Which of the lines in the data mention the string "that"? List them all.

BEGIN Data provided

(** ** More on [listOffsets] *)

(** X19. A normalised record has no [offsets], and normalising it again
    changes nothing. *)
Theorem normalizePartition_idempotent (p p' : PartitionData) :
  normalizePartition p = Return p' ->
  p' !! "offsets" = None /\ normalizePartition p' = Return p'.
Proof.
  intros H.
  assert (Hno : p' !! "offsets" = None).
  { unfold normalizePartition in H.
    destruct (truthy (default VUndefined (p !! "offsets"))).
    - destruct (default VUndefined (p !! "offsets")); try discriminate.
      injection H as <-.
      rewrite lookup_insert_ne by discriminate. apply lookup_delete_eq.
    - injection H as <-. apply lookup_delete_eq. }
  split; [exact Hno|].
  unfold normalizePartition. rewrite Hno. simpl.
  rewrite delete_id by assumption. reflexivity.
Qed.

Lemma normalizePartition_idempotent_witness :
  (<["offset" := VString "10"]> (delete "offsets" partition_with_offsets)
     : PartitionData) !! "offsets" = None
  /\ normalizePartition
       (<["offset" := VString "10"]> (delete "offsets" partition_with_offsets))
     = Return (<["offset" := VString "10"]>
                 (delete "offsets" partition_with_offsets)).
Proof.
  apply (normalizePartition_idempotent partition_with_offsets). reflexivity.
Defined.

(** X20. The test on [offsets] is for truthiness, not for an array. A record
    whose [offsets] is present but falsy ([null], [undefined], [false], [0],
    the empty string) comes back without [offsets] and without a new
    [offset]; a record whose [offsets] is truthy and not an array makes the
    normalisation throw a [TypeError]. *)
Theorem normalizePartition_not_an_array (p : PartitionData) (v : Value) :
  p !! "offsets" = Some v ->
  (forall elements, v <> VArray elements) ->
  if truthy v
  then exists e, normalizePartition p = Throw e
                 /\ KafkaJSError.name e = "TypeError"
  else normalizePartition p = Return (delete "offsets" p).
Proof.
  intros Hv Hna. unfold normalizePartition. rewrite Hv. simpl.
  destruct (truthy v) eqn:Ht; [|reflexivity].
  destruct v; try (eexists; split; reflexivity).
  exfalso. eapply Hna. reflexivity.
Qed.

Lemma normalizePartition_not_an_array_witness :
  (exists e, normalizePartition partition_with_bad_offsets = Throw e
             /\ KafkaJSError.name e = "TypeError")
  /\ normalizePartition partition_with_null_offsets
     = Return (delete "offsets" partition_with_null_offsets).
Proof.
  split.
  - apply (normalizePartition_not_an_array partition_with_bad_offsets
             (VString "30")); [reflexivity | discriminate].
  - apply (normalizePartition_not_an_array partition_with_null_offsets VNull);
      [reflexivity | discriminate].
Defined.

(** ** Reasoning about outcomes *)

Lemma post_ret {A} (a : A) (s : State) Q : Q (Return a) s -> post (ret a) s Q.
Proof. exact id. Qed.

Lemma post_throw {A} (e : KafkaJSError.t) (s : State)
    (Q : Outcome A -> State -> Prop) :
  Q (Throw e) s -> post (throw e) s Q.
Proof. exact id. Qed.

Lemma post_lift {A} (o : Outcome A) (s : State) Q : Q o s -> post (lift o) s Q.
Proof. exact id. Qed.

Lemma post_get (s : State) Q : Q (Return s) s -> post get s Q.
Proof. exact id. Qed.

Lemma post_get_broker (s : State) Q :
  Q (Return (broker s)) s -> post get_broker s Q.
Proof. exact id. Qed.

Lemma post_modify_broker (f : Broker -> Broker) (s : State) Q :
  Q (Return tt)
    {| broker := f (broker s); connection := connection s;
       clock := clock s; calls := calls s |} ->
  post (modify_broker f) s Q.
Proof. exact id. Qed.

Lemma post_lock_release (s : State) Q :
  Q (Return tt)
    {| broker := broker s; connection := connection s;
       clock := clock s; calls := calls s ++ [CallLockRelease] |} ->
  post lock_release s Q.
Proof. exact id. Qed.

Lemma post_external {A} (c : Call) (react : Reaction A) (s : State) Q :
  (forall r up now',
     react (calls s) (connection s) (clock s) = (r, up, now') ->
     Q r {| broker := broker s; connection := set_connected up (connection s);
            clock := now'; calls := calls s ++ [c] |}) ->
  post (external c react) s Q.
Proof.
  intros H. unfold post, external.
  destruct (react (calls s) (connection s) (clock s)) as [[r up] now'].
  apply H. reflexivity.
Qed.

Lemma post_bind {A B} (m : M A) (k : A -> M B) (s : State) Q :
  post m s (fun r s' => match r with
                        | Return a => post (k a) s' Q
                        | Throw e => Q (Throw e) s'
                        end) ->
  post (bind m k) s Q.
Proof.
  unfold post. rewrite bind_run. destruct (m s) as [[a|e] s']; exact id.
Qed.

END Data provided
BEGIN Data provided

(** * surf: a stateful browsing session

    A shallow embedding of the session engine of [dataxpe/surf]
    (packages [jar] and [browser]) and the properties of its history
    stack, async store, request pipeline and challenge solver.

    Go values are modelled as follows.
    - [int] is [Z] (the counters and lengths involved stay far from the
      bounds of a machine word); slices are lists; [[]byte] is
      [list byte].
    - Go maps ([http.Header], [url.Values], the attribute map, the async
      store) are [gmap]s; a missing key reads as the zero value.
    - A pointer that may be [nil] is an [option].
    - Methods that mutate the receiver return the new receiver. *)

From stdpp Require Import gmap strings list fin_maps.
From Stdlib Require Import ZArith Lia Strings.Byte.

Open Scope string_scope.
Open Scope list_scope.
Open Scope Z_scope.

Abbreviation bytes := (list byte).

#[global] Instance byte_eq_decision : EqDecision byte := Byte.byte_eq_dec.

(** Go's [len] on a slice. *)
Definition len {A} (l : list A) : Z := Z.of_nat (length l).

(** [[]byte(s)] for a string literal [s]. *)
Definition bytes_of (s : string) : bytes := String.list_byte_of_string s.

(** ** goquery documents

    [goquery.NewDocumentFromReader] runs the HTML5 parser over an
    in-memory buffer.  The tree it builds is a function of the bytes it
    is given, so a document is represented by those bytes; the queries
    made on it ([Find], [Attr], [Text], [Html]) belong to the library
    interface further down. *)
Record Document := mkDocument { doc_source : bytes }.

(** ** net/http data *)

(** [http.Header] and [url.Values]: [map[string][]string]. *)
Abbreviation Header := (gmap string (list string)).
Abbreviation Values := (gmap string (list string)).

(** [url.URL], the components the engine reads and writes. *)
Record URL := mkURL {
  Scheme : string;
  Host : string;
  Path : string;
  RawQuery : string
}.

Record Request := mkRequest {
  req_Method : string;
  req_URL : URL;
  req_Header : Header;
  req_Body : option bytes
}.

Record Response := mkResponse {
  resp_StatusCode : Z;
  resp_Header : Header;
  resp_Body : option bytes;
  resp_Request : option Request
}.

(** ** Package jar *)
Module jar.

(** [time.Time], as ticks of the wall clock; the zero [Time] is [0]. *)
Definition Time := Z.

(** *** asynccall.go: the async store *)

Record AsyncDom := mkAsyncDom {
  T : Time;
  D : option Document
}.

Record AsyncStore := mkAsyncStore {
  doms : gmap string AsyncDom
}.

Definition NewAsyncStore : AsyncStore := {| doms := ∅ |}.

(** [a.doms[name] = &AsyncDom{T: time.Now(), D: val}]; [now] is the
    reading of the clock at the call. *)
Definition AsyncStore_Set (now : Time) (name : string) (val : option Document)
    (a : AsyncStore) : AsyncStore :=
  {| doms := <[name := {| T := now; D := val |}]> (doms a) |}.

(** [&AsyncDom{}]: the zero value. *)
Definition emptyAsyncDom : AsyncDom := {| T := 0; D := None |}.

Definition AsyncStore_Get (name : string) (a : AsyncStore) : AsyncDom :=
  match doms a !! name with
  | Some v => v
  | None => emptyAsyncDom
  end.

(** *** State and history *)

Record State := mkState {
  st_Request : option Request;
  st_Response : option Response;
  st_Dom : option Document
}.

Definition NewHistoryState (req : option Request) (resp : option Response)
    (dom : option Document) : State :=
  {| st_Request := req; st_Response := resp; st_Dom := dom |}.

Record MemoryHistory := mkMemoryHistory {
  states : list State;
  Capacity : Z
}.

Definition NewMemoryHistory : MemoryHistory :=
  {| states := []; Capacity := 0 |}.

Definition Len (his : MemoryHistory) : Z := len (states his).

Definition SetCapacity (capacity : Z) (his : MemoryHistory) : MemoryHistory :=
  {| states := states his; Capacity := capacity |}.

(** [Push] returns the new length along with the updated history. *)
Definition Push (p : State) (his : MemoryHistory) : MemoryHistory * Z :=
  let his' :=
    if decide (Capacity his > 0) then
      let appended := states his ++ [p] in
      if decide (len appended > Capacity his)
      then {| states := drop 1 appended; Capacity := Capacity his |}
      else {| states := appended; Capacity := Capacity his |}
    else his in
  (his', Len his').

END Data provided

_Final answer_
    - A pointer that may be [nil] is an [option].
    - Methods that mutate the receiver return the new receiver. *)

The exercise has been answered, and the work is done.